> _Activity_
The job is to find each line in the entries holding the string "induction" and copy that line.

● ● ● ●

(* ===== verification/LinearLaws.v ===== *)
(** The persistent storage keeps the promises the client relies on, over any
    file that keeps its own. *)
From S2P Require Import Prelude Collections RuntimeTypes FactStore MemFacts LinearFacts LinearFactsProofs Graph.
From S2P Require Import MemStorage MemStorageFacts Client BraidProofs LinearStorage LinearStorageProofs LinearReach.
From S2P Require Import RuntimeOps StorageLaws StorageInstances.
Local Open Scope string_scope.
Local Open Scope list_scope.
Local Open Scope nat_scope.

(** More fuel does not change the answer of a search that ended. *)
Lemma is_ancestor_mono {St Seg} `{Storage St Seg} fuel fuel' (st : St) search (seg : Seg) res :
  is_ancestor fuel st search seg = Some res → fuel ≤ fuel' → is_ancestor fuel' st search seg = Some res.
Proof.
  unfold is_ancestor. destruct (search_address st search) as [address| |]; [|done..]. generalize (prior_list (seg_prior seg)).
  revert fuel'. induction fuel as [|fuel IH]; intros [|fuel'] queue; simpl; try done; [lia|]. intros E Hf.
  destruct (vec_pop queue) as [[l rest]|]; [|done]. destruct (_ && _); [done|].
  destruct (get_segment st l) as [s| |]; [|done..]. destruct (seg_longest_max_cut s) as [m| |]; [|done..].
  destruct (_ <? _); (apply IH; [done|lia]).
Qed.

Section LinearLaws.
Context {W : Type} `{FactIoLaws W} `{!SegIo W} `{!SegIoLaws W}.
Context (strict : Prop).
Implicit Types (w : W) (D : nat → Prop) (p : LinearPerspective (W := W)) (f : LinearFactPerspective (W := W)).
(* ===== verification/ClientProofs.v ===== *)
(** The client keeps every graph well formed: creating graphs, receiving
    commands in any number of open transactions, committing them and
    performing actions, in any order and with any policy. *)
From S2P Require Import Prelude Collections RuntimeTypes FactStore Graph Client BraidProofs SearchSound RuntimeOps.
From S2P Require Import StorageLaws Transaction TransactionProofs ClientState.
Local Open Scope string_scope.
Local Open Scope list_scope.
Local Open Scope nat_scope.

Section ClientProofs.
Context {St Seg P FP FI Pr : Type} `{HP : ProviderLaws False Pr St Seg P FP FI}.
Context {Eng Pol Action Effect Sk : Type} `{EngineOps Eng Pol} `{PolicyLaws Pol Action Effect} `{Sink Sk Effect}.
Context (search_fuel braid_fuel : St → nat).
Implicit Types (pr : Pr) (st : St) (D : nat → Prop) (Dm : GraphId → nat → Prop) (t : Transaction P).
Abbreviation world := (World (E := Eng) (Sk := Sk) (Pr := Pr)).
Abbreviation prov s := (cl_provider (wo_client s)).
Abbreviation tok := (trx_ok (strict := False) (alone := False)).

(** * The graphs of a provider *)
Definition prov_ok Dm pr : Prop := ∀ g st, pl_stored pr g = Some st → sl_inv (Dm g) st.
Definition prov_small pr : Prop := ∀ g st, pl_stored pr g = Some st → sl_small st.
Record prov_later Dm pr Dm' pr' : Prop := mk_prov_later {
  pv_stored g st : pl_stored pr g = Some st →
    (∀ n, Dm g n → Dm' g n) ∧ ∃ st', pl_stored pr' g = Some st' ∧ sl_grows st st' ∧ forward st st';
  pv_ok : prov_ok Dm' pr'
}.

Lemma forward_refl st : forward st st.
Proof. intros h Hh. exists h. split; [done|apply anc_refl]. Qed.
Lemma forward_trans D st1 st2 st3 :
  sl_inv D st2 → sl_grows st2 st3 → forward st1 st2 → forward st2 st3 → forward st1 st3.
Proof.
  intros Hi Hg Hf1 Hf2 h Hh. destruct (Hf1 h Hh) as (h1 & Hh1 & Ha). destruct (Hf2 h1 Hh1) as (h2 & Hh2 & Ha2).
  exists h2. split; [done|]. eapply anc_trans; [done|]. eapply (grow_anc D st2 st3); [done|done| |done].
  destruct (sl_head _ _ _ Hi Hh1) as [c [? _]]. done.
Qed.

Lemma prov_later_same Dm pr pr' :
  prov_ok Dm pr → (∀ g, pl_stored pr' g = pl_stored pr g) → prov_later Dm pr Dm pr'.
Proof.
  intros Hok Hs. split.
  - intros g st Hst. split; [done|]. exists st. rewrite Hs. split_and!; [done|reflexivity|apply forward_refl].
  - intros g st. rewrite Hs. apply Hok.
Qed.
Lemma prov_later_trans Dm pr Dm1 pr1 Dm2 pr2 :
  prov_later Dm pr Dm1 pr1 → prov_later Dm1 pr1 Dm2 pr2 → prov_later Dm pr Dm2 pr2.
Proof.
  intros [Hl1 Hok1] [Hl2 Hok2]. split; [|done]. intros g st Hst. destruct (Hl1 g st Hst) as (Hd1 & st1 & Hs1 & Hg1 & Hf1).
  destruct (Hl2 g st1 Hs1) as (Hd2 & st2 & Hs2 & Hg2 & Hf2). split; [auto|]. exists st2.
  split_and!; [done|by etrans|]. by eapply (forward_trans (Dm1 g)); [apply Hok1|..].
Qed.
(** Without the invariant: nothing written is lost. *)
Definition prov_grows pr pr' : Prop :=
  ∀ g st, pl_stored pr g = Some st → ∃ st', pl_stored pr' g = Some st' ∧ sl_grows st st'.
#[local] Instance prov_grows_preorder : PreOrder prov_grows.
Proof.
  split; [intros pr g st Hst; by exists st|]. intros pr1 pr2 pr3 Hg1 Hg2 g st Hst. destruct (Hg1 g st Hst) as (st1 & Hst1 & Hl1).
  destruct (Hg2 g st1 Hst1) as (st2 & Hst2 & Hl2). exists st2. split; [done|by etrans].
Qed.
Lemma prov_grows_same pr pr' : (∀ g, pl_stored pr' g = pl_stored pr g) → prov_grows pr pr'.
Proof. intros Hs g st Hst. exists st. by rewrite Hs. Qed.
Lemma prov_grows_small pr pr' : prov_grows pr pr' → prov_small pr' → prov_small pr.
Proof. intros Hg Hsm g st Hst. destruct (Hg g st Hst) as (st' & Hs' & Hl). eapply sl_grows_small; [done|by eapply Hsm]. Qed.
Lemma prov_grows_set pr g st st' : pl_stored pr g = Some st → sl_grows st st' → prov_grows pr (pr_set_storage g st' pr).
Proof.
  intros Hst Hl g' s Hs. rewrite pl_set. destruct (decide (g' = g)) as [->|]; [|by exists s].
  rewrite Hst in Hs. injection Hs as <-. by exists st'.
Qed.

(** The storage of a graph is replaced. *)
Lemma prov_later_set Dm pr g st D' st' :
  prov_ok Dm pr → pl_stored pr g = Some st → (∀ n, Dm g n → D' n) → sl_inv D' st' → sl_grows st st' → forward st st' →
  ∃ Dm', prov_later Dm pr Dm' (pr_set_storage g st' pr) ∧ Dm' g = D'.
Proof.
  intros Hok Hst HD Hi Hg Hf. exists (λ g', if decide (g' = g) then D' else Dm g'). split; [|by rewrite decide_True]. split.
  - intros g' s Hs. rewrite pl_set. destruct (decide (g' = g)) as [->|]; [simplify_eq; eauto|].
    split; [done|]. exists s. split_and!; [done|reflexivity|apply forward_refl].
  - intros g' s. rewrite pl_set. destruct (decide (g' = g)); [by intros [= <-]|apply Hok].
Qed.

(** * Transactions beside a provider *)
Definition trx_fine Dm pr t : Prop :=
  match pl_stored pr (trx_storage_id t) with
  | Some st => tok (Dm (trx_storage_id t)) st t
  | None => trx_heads t = [] ∧ trx_perspective t = None
  end.

Lemma trx_fine_later Dm pr Dm' pr' t :
  prov_ok Dm pr → prov_later Dm pr Dm' pr' → trx_fine Dm pr t → trx_fine Dm' pr' t.
Proof.
  unfold trx_fine. intros Hok [Hs Hok'] Ht. destruct (pl_stored pr (trx_storage_id t)) as [st|] eqn:E.
  - destruct (Hs _ _ E) as (Hd & st' & E' & Hg & _). rewrite E'.
    eapply (trx_ok_grow (Dm _) (Dm' _) st st'); [by apply Hok|by apply Hok'|done|done|done|done].
  - destruct Ht as [Hnil Hnone]. destruct (pl_stored pr' _) as [st|] eqn:E'; [|done].
    apply trx_ok_no_heads; [done|]. by rewrite Hnone.
Qed.

(** * Weakest preconditions of the client's methods

    [Q] holds when the method returns; nothing is lost in any case; and graphs
    that were well formed are so afterwards. *)
Definition wpw_post {A} Dm (s : world) (Q : A → world → Prop) (res : outcome ClientError A) (s' : world) : Prop :=
  (∀ a, res = Ok a → Q a s') ∧ prov_grows (prov s) (prov s')
  ∧ (prov_ok Dm (prov s) → prov_small (prov s') → ∃ Dm', prov_later Dm (prov s) Dm' (prov s')).
Definition wpw {A} Dm (s : world) (m : M world ClientError A) (Q : A → world → Prop) : Prop :=
  ∀ res s', m s = (res, s') → wpw_post Dm s Q res s'.
Definition keeps_prov {A} (m : M world ClientError A) : Prop := ∀ s, prov (m s).2 = prov s.

Lemma keeps_prov_bind {A B} (m : M world ClientError A) (k : A → M world ClientError B) :
  keeps_prov m → (∀ a, keeps_prov (k a)) → keeps_prov (m ≫= k).
Proof. intros Hm Hk s. unfold mbind, M_bind. specialize (Hm s). destruct (m s) as [[a| |] s1]; [|done..]. by rewrite Hk. Qed.
(** The state of the provider is as before. *)
Lemma wpw_stop {A} Dm (s s' : world) (res : outcome ClientError A) (Q : A → world → Prop) :
  (∀ g, pl_stored (prov s') g = pl_stored (prov s) g) → (∀ a, res = Ok a → Q a s') → wpw_post Dm s Q res s'.
Proof. intros Hs HQ. unfold wpw_post. split_and!; [done|by apply prov_grows_same|]. intros Hok _. exists Dm. by apply prov_later_same. Qed.
Lemma wpw_pure {A} Dm s (m : M world ClientError A) Q :
  keeps_prov m → (∀ a s1, m s = (Ok a, s1) → prov s1 = prov s → Q a s1) → wpw Dm s m Q.
Proof.
  intros Hm HQ res s' E. specialize (Hm s). rewrite E in Hm. simpl in Hm. apply wpw_stop; [by rewrite Hm|by intros a ->; auto].
Qed.
Lemma wpw_bind {A B} Dm s (m : M world ClientError A) (k : A → M world ClientError B) Q :
  keeps_prov m → (∀ a s1, m s = (Ok a, s1) → prov s1 = prov s → wpw Dm s1 (k a) Q) → wpw Dm s (m ≫= k) Q.
Proof.
  intros Hm Hk res s' E. specialize (Hm s). unfold mbind, M_bind in E. destruct (m s) as [[a|e|x] s1] eqn:Em; simpl in Hm.
  - unfold wpw_post. rewrite <- Hm. exact (Hk a s1 eq_refl Hm res s' E).
  - injection E as <- <-. apply wpw_stop; [by rewrite Hm|done].
  - injection E as <- <-. apply wpw_stop; [by rewrite Hm|done].
Qed.
(** A step that changes the provider, then steps that do not. *)
Lemma wpw_bind_last {A B} Dm s (m : M world ClientError A) (k : A → M world ClientError B) Q Q' :
  wpw Dm s m Q' → (∀ a, keeps_prov (k a)) →
  (∀ a s1 b s2, Q' a s1 → k a s1 = (Ok b, s2) → prov s2 = prov s1 → Q b s2) → wpw Dm s (m ≫= k) Q.
Proof.
  intros Hm Hk HQ res s' E. unfold mbind, M_bind in E. destruct (m s) as [[a|e|x] s1] eqn:Em; destruct (Hm _ _ Em) as [Ha Hl].
  - pose proof (Hk a s1) as Hp. rewrite E in Hp. simpl in Hp. unfold wpw_post. rewrite Hp. split; [|done].
    intros b ->. eapply HQ; [by apply Ha|done..].
  - by injection E as <- <-.
  - by injection E as <- <-.
Qed.

Lemma prov_on_engine {A} (m : M Eng EngineError A) : keeps_prov (on_engine m).
Proof. intros s. unfold on_engine. by destruct (m _). Qed.
Lemma prov_on_perspective (m : M (P * Sk) EngineError unit) p : keeps_prov (on_perspective m p).
Proof. intros s. unfold on_perspective. by destruct (m _) as [res [q sk]]. Qed.
Create HintDb prov.
#[local] Hint Resolve prov_on_engine prov_on_perspective : prov.
Ltac prov_tac := solve [auto with prov | done | apply keeps_prov_bind; [done|done]].
(** One step that leaves the provider alone; its value, the state after it and
    the equation of the step. *)
Tactic Notation "wpw_step" simple_intropattern(v) simple_intropattern(s) simple_intropattern(e) :=
  apply wpw_bind; [prov_tac|let Hq := fresh "Hprov" in intros v s e Hq; try rewrite <- Hq in *].

Lemma wpw_new_storage Dm s p o :
  pl_initial p o →
  wpw Dm s (on_provider (pr_new_storage p)) (λ r s', o = Some r.1 ∧ pl_stored (prov s) r.1 = None ∧ pl_stored (prov s') r.1 = Some r.2).
Proof.
  intros Hp res s' E. unfold on_provider in E. destruct (pr_new_storage p (prov s)) as [r pr'] eqn:En.
  injection E as <- <-. pose proof (pl_new _ _ _ _ _ Hp En) as Hn. destruct r as [[g st]|e|x].
  2, 3: by apply wpw_stop.
  unfold wpw_post. simpl. destruct Hn as (-> & Hnone & Hinv & Hs). split_and!.
  - intros a [= <-]. simpl. split_and!; [done..|]. by rewrite Hs, decide_True.
  - intros g' st' Hst. exists st'. split; [by eapply pl_new_keeps|reflexivity].
  - intros Hok Hsm. destruct Hinv as [D HD]; [apply (Hsm g); by rewrite Hs, decide_True|].
    exists (λ g', if decide (g' = g) then D else Dm g'). split.
    + intros g' st' Hst. rewrite Hs. destruct (decide (g' = g)) as [->|]; [congruence|]. split; [done|].
      exists st'. split_and!; [done|reflexivity|apply forward_refl].
    + intros g' st'. rewrite Hs. destruct (decide (g' = g)); [by intros [= <-]|apply Hok].
Qed.

(** ** Creating graphs *)
Lemma initial_rule (pol : Pol) c p o sk res p' (sk' : Sk) :
  pl_initial p o → pol_call_rule pol c RecallNone (p, sk) = (res, (p', sk')) → pl_initial p' o.
Proof.
  intros Hp E. refine (call_rule_keeps (λ q, pl_initial q o) pol c RecallNone p sk res p' sk' _ _ Hp E);
    intros; [by apply pl_insert|by apply pl_delete].
Qed.
Lemma initial_action (pol : Pol) (a : Action) p sk res p' (sk' : Sk) :
  (∃ o, pl_initial p o) → pol_call_action pol a (p, sk) = (res, (p', sk')) → ∃ o, pl_initial p' o.
Proof.
  intros Hp E. refine (call_action_keeps (λ q, ∃ o, pl_initial q o) pol a p sk res p' sk' _ _ _ Hp E).
  - intros name keys v q [o Hq]. exists o. by apply pl_insert.
  - intros name keys q [o Hq]. exists o. by apply pl_delete.
  - intros c q r q' [o Hq] Ea. destruct (pl_add _ _ _ _ _ Hq Ea) as (o' & ? & _). by exists o'.
Qed.
Lemma push_segments_spec to_send blocks commands data index :
  Forall2 block_at to_send blocks → Forall sendable (concat blocks) → length commands ≤ COMMAND_RESPONSE_MAX →
  (Z.of_nat (length data) ≤ 2048 * Z.of_nat (length commands))%Z → (Z.of_nat (index + length to_send) < pow64)%Z →
  let cs := take (COMMAND_RESPONSE_MAX - length commands) (concat blocks) in
  ∃ metas index', push_segments st to_send commands data index = (Ok (commands ++ metas, data ++ wire cs, index'), false)
    ∧ metas_of cs metas.
Proof.
  intros Hb. revert commands data index. induction Hb as [|l cmds to_send blocks (seg & Hseg & Hfrom) Hb IH]; intros commands data index Hs Hc Hd Hi.
  { exists [], index. simpl. rewrite take_nil. unfold wire. simpl. rewrite !app_nil_r. by split; [|constructor]. }
  simpl in Hs. apply Forall_app in Hs as [Hs1 Hs2]. cbn [push_segments concat length] in *.
  destruct (Nat.eqb_spec (length commands) COMMAND_RESPONSE_MAX) as [Hfull|Hnot].
  { exists [], index. rewrite Hfull, Nat.sub_diag. simpl. unfold wire. simpl. rewrite !app_nil_r. by split; [|constructor]. }
  assert (checked_add index 1 = Some (index + 1)) as -> by (apply checked_add_Some; lia).
  cbn [assume ok_or sync_bug map_err]. rewrite Hseg, Hfrom. cbn [sync_storage map_err mbind outcome_bind].
  destruct (push_commands_spec cmds commands data) as (metas & -> & Hm); [done|lia|done|]. set (n := COMMAND_RESPONSE_MAX - length commands) in *.
  pose proof (Forall2_length _ _ _ Hm) as Hlm. rewrite length_take in Hlm.
  assert (Forall sendable (take n cmds)) as Hst by (by apply Forall_take). pose proof (wire_length _ Hst) as Hw. rewrite length_take in Hw.
  destruct (IH (commands ++ metas) (data ++ wire (take n cmds)) (index + 1)) as (metas' & index' & -> & Hm');
    [done|rewrite length_app; lia|rewrite !length_app; lia|lia|].
  exists (metas ++ metas'), index'. rewrite !app_assoc.
  assert (take n (cmds ++ concat blocks) = take n cmds ++ take (COMMAND_RESPONSE_MAX - length (commands ++ metas)) (concat blocks)) as ->.
  { rewrite take_app. f_equal. rewrite length_app. f_equal. lia. }
  rewrite wire_app, <- !app_assoc. split; [done|]. by apply Forall2_app.
Qed.
End Wire.

(** * Decoding *)
Lemma slice_app pre mid post : slice (pre ++ mid ++ post) (length pre) (length pre + length mid) = Ok mid.
Proof.
  unfold slice. rewrite (proj2 (Nat.leb_le _ _)) by lia. rewrite (proj2 (Nat.leb_le _ _)) by (rewrite !length_app; lia). simpl.
  replace (length pre + length mid - length pre) with (length mid) by lia. by rewrite drop_app_length, take_app_length.
Qed.
#[local] Instance byte_countable : Countable u8 := inj_countable Byte.to_N Byte.of_N Byte.of_to_N.
Definition MetaRepr : Type := CommandId * (nat * nat) * list (CommandId * nat) * Z * Z * nat.
Definition meta_repr (m : CommandMeta) : MetaRepr :=
  (cm_id m, priority_repr (cm_priority m), map address_repr (prior_list (cm_parent m)), cm_policy_length m, cm_length m, cm_max_cut m).
Definition meta_of_repr (x : MetaRepr) : CommandMeta :=
  let '(i, p, parents, pl, l, mc) := x in
  mkCommandMeta i
    (match p with (0, _) => PrioMerge | (1, n) => PrioBasic n | (2, _) => PrioFinalize | _ => PrioInit end)
    (match map (λ a, mkAddress a.1 a.2) parents with [] => PNone | [a] => PSingle a | a :: b :: _ => PMerge a b end) pl l mc.
Lemma meta_of_meta_repr m : meta_of_repr (meta_repr m) = m.
Proof.
  destruct m as [i p parent pl l mc]. unfold meta_repr. cbn [cm_id cm_priority cm_parent cm_policy_length cm_length cm_max_cut].
  rewrite prior_list_spec. destruct p, parent as [|[? ?]|[? ?] [? ?]]; reflexivity.
Qed.
Definition ResponseRepr : Type := Z * nat * list MetaRepr + (Z * nat * bool + (Z * CommandId + Z)).
Definition response_repr (m : SyncResponseMessage) : ResponseRepr :=
  match m with
  | SyncResponse s i cs => inl (s, i, map meta_repr cs)
  | SyncEnd s i b => inr (inl (s, i, b))
  | Offer s h => inr (inr (inl (s, h)))
  | ResponseEndSession s => inr (inr (inr s))
  end.
Definition response_of_repr (x : ResponseRepr) : SyncResponseMessage :=
  match x with
  | inl (s, i, cs) => SyncResponse s i (map meta_of_repr cs)
  | inr (inl (s, i, b)) => SyncEnd s i b
  | inr (inr (inl (s, h))) => Offer s h
  | inr (inr (inr s)) => ResponseEndSession s
  end.
Lemma response_of_response_repr m : response_of_repr (response_repr m) = m.
Proof.
  destruct m as [s i cs| | |]; [|done..]. simpl. f_equal. rewrite map_map. rewrite <- (map_id cs) at 2. apply map_ext, meta_of_meta_repr.
Qed.
Definition message_bytes (m : SyncResponseMessage) : list u8 := pos_bytes (encode (response_repr m)).
#[global] Instance codec : Postcard unit := {|
  response_to_slice m len := if length (message_bytes m) <=? len then Some (message_bytes m) else None;
  type_to_slice _ _ := None;
  take_response bytes := '(p, rest) ← take_pos bytes; x ← decode p; Some (response_of_repr x, rest)
|}.
#[global] Program Instance codec_laws : PostcardLaws unit := {| response_bytes := message_bytes |}.
Next Obligation. done. Qed.
Next Obligation.
  intros m rest. simpl. unfold message_bytes. rewrite take_pos_bytes. simpl. rewrite decode_encode. simpl. by rewrite response_of_response_repr.
Qed.

(** The graph of two branches and their merge, committed. *)
Definition st : MemStorage := Eval vm_compute in (mem_commit Example.seg_merge Example.st_merge).2.
Definition provider : MemStorageProvider := [(Example.id Byte.x00, st)].
Lemma st_reachable : mem_reachable st.
Proof.
  eapply rtc_r; [exact Example.reachable|]. apply (step_commit _ Example.seg_merge (mem_commit Example.seg_merge Example.st_merge).1).
  - apply (list_elem_of_lookup_2 _ 3). reflexivity.
  - reflexivity.
Qed.
Lemma present_below n : present st n → n < 4.
Proof. unfold present. rewrite seg_at_mem. intros [seg Hs]. by apply lookup_lt_Some in Hs. Qed.
Lemma st_graph : responder_graph (present st) st (mkLocation 3 0) 4 16.
Proof.
  pose proof (reachable_inv _ st_reachable) as Hinv. split.
  - apply mem_graph_ok, Hinv.
  - apply (mem_segs_ok False). split_and!; [done|done|by intros []].
  - apply present_below.
  - vm_compute. lia.
  - reflexivity.
  - exists 3. apply max_cut_at_mem. do 2 eexists. split_and!; reflexivity.
  - exists [0; 1; 2; 3]. split; [vm_compute; lia|]. intros n Hn%present_below. repeat (destruct n as [|n]; [set_solver|]). lia.
  - intros [n i] c Hn%present_below (seg & Hseg & Hc). simpl in Hn, Hseg, Hc. rewrite seg_at_mem in Hseg.
    assert (∃ d, v1_list (ms_commands seg) !! i = Some d ∧ c = mem_command (cd_command d)) as (d & Hd & ->).
    { unfold ms_get_command, ms_get_mem_command in Hc. destruct (negb _); [done|]. simpl in Hc.
      destruct (v1_list (ms_commands seg) !! i) as [d|] eqn:E; [|done]. exists d. simpl in Hc. split; [done|congruence]. }
    apply list_elem_of_lookup_2 in Hd. assert (Forall (λ d, mc_policy (cd_command d) = None ∧ mc_data (cd_command d) = []) (v1_list (ms_commands seg))) as Hall.
    { repeat (destruct n as [|n]; [injection Hseg as <-; repeat constructor|]). lia. }
    destruct (proj1 (Forall_forall _ _) Hall d Hd) as [Hp Hdata]. split; [done|]. unfold wire_data. simpl. rewrite Hp, Hdata. simpl. lia.
Qed.
End SyncExample.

● ● ● ●

> _Response for this exercise_
  revert fuel'. induction fuel as [|fuel IH]; intros [|fuel'] queue; simpl; try done; [lia|]. intros E Hf.
  intros Hb. revert commands data index. induction Hb as [|l cmds to_send blocks (seg & Hseg & Hfrom) Hb IH]; intros commands data index Hs Hc Hd Hi.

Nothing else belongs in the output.